#### Input for this task ####

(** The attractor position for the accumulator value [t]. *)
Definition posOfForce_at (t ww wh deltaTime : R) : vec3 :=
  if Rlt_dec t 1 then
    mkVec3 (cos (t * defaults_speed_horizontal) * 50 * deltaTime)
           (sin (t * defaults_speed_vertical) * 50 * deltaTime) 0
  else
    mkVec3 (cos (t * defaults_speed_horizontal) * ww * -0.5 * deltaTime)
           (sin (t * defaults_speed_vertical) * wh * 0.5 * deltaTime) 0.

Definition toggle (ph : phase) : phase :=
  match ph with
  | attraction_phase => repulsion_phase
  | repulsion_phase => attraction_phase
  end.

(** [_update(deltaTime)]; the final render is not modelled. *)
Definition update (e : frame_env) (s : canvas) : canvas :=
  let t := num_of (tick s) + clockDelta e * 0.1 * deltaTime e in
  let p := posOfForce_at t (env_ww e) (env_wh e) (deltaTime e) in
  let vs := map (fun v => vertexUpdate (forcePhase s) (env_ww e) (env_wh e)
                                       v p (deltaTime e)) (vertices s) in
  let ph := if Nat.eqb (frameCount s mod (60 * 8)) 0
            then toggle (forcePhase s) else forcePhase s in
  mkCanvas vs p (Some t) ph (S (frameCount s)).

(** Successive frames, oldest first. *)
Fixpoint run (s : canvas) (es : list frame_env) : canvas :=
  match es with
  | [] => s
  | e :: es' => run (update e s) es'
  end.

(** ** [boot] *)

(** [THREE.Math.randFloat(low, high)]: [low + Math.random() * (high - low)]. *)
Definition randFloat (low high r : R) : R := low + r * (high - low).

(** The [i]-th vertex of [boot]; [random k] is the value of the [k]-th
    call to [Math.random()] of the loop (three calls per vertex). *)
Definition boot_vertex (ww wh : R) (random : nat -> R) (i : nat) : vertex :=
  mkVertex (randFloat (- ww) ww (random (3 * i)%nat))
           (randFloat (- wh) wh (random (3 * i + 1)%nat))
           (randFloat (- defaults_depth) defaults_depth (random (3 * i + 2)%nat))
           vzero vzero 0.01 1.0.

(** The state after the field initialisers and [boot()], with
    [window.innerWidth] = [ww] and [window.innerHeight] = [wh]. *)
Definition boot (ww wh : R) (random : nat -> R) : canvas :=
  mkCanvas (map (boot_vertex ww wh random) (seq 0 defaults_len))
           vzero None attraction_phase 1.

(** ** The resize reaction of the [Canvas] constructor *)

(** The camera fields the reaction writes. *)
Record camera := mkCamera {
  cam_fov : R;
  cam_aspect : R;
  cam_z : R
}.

####
#### Input for this task ####

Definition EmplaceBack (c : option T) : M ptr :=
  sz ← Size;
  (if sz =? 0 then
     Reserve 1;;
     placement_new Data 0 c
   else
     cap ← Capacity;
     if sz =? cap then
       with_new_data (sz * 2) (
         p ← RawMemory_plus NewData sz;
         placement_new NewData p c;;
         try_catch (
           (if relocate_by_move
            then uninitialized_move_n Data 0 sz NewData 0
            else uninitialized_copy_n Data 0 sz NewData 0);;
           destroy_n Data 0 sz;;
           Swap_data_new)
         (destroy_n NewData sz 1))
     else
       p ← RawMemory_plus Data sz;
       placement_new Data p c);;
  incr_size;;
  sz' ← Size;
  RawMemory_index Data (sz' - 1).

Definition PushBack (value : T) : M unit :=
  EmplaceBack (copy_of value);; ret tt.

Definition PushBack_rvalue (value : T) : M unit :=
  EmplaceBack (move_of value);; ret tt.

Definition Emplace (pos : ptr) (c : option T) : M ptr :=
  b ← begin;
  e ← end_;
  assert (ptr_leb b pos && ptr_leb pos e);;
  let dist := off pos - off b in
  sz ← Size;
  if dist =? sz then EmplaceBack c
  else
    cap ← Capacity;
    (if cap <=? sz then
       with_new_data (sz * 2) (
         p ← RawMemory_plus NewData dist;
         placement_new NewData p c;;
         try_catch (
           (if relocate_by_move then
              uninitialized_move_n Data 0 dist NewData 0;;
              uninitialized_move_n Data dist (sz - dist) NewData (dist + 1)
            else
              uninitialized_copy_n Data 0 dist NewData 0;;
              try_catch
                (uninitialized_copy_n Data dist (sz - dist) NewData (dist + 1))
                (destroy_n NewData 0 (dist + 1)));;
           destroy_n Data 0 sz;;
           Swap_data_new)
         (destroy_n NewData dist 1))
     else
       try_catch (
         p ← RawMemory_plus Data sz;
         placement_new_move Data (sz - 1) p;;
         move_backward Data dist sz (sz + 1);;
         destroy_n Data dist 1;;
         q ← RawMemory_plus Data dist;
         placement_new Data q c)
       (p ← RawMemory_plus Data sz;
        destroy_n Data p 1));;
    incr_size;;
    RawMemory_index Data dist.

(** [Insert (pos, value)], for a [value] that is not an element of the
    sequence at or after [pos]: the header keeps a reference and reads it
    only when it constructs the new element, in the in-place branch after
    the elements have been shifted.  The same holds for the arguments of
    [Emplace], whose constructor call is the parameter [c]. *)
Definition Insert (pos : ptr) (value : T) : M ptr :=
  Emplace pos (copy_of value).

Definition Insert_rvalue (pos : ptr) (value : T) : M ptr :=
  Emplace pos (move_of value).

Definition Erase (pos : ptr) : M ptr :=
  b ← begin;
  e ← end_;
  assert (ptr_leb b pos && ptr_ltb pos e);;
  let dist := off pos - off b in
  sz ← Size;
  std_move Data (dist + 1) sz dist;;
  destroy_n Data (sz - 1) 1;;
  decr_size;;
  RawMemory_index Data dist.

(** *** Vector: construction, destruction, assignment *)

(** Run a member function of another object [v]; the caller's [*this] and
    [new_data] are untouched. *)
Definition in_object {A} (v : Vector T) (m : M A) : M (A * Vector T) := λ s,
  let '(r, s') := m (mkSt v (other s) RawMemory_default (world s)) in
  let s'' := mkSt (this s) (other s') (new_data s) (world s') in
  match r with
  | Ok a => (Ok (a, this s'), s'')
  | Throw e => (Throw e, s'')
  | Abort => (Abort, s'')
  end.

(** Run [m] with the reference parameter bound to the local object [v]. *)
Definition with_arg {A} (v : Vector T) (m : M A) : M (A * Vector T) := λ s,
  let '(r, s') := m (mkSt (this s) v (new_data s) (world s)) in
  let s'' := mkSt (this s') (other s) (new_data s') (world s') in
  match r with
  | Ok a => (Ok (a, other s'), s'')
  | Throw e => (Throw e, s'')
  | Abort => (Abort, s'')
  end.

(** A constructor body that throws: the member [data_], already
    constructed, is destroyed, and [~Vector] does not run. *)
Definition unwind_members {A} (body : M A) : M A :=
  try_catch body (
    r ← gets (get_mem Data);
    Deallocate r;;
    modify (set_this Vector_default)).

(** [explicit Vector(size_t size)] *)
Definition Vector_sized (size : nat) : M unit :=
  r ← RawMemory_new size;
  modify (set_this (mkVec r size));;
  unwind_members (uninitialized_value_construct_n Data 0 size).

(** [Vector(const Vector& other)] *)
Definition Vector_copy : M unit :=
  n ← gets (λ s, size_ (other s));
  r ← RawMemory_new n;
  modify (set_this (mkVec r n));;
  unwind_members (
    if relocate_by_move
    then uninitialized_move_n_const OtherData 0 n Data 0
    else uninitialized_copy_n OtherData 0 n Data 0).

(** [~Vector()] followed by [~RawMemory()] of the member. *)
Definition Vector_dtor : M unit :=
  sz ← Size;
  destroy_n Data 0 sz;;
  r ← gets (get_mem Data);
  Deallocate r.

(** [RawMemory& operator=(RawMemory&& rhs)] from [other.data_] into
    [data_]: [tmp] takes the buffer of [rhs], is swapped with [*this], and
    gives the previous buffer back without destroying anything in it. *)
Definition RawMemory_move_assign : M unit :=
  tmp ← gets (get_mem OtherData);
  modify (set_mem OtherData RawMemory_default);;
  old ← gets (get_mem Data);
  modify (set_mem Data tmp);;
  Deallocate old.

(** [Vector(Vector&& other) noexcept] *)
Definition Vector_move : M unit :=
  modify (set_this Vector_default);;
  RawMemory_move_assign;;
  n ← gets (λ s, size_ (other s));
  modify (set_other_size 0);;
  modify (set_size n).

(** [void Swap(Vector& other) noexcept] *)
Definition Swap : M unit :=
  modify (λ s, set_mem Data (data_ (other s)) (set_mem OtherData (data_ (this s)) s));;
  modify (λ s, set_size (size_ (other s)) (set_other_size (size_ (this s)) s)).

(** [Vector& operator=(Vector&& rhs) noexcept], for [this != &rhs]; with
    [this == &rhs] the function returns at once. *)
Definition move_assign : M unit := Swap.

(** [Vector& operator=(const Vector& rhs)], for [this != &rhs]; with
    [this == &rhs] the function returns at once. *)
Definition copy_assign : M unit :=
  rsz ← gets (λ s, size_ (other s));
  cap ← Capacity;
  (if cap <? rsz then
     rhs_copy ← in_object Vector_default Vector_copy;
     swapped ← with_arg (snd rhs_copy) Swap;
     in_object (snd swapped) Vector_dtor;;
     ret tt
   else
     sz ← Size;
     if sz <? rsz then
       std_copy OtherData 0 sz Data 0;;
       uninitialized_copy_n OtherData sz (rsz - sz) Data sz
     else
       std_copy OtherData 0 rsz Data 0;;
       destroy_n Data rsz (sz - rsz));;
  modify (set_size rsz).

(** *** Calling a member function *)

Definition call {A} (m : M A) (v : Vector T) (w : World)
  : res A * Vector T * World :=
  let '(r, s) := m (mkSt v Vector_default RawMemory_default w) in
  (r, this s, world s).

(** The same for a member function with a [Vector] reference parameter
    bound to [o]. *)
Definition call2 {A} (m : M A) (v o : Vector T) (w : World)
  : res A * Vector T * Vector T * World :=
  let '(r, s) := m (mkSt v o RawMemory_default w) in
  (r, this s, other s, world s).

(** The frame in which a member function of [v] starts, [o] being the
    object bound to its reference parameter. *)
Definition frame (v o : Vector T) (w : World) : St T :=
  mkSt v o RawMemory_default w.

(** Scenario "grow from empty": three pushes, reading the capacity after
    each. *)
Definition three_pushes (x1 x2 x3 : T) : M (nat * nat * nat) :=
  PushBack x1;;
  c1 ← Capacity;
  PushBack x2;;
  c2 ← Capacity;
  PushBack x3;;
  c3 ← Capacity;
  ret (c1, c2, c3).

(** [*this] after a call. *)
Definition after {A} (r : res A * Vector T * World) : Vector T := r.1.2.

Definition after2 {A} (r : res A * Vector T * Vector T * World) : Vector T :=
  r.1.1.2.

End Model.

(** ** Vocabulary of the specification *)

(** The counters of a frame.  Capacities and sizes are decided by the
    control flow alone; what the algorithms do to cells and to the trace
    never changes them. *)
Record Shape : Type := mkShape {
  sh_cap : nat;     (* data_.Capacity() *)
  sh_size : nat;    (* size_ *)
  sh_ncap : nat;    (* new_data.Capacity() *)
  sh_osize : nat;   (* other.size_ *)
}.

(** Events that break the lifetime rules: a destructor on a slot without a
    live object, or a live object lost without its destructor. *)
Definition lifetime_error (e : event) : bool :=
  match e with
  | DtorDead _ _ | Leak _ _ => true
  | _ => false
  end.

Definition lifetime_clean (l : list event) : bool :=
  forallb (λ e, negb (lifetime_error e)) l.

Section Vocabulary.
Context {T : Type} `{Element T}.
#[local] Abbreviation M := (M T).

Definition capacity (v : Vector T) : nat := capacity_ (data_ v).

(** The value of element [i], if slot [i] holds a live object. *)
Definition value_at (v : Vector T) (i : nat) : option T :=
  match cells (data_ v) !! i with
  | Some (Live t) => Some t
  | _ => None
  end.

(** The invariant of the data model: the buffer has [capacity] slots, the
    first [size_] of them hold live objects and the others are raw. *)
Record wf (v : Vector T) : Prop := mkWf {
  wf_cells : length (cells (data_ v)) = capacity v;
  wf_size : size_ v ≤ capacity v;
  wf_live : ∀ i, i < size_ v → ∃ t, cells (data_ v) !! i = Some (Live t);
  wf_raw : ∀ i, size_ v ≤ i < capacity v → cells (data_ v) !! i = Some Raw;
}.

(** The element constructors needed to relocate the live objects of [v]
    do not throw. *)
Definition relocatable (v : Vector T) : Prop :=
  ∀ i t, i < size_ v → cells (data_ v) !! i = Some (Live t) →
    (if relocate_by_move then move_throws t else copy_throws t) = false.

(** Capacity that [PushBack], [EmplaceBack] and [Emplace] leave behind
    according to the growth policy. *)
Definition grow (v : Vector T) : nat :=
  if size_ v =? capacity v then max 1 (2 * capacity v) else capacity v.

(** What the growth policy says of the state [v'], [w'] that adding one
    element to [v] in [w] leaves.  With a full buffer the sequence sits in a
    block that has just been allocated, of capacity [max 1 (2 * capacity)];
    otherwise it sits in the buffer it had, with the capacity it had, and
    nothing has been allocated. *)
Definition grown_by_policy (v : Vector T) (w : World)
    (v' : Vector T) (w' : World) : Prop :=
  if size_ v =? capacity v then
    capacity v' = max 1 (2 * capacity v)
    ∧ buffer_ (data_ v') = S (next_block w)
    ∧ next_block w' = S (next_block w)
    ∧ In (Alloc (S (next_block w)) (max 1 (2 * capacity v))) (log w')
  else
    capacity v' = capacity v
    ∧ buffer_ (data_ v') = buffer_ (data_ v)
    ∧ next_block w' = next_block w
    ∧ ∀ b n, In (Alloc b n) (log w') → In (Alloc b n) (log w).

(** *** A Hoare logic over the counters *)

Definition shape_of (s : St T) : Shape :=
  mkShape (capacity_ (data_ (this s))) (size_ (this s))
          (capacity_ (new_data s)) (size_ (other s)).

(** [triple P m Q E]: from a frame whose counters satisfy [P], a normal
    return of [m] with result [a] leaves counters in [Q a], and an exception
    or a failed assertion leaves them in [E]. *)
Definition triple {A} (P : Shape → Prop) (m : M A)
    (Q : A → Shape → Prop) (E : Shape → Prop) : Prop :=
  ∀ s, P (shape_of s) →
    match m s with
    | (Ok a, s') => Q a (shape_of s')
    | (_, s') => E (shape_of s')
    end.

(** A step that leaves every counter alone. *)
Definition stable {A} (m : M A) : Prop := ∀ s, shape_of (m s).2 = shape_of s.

####

__Task requirements__. Retype only this portion of the data above: the line containing "Definition posOfForce_at (t", the line containing "match ph with", and all lines between them, exactly.

__Answer section__.
Definition posOfForce_at (t ww wh deltaTime : R) : vec3 :=
  if Rlt_dec t 1 then
    mkVec3 (cos (t * defaults_speed_horizontal) * 50 * deltaTime)
           (sin (t * defaults_speed_vertical) * 50 * deltaTime) 0
  else
    mkVec3 (cos (t * defaults_speed_horizontal) * ww * -0.5 * deltaTime)
           (sin (t * defaults_speed_vertical) * wh * 0.5 * deltaTime) 0.

Definition toggle (ph : phase) : phase :=
  match ph with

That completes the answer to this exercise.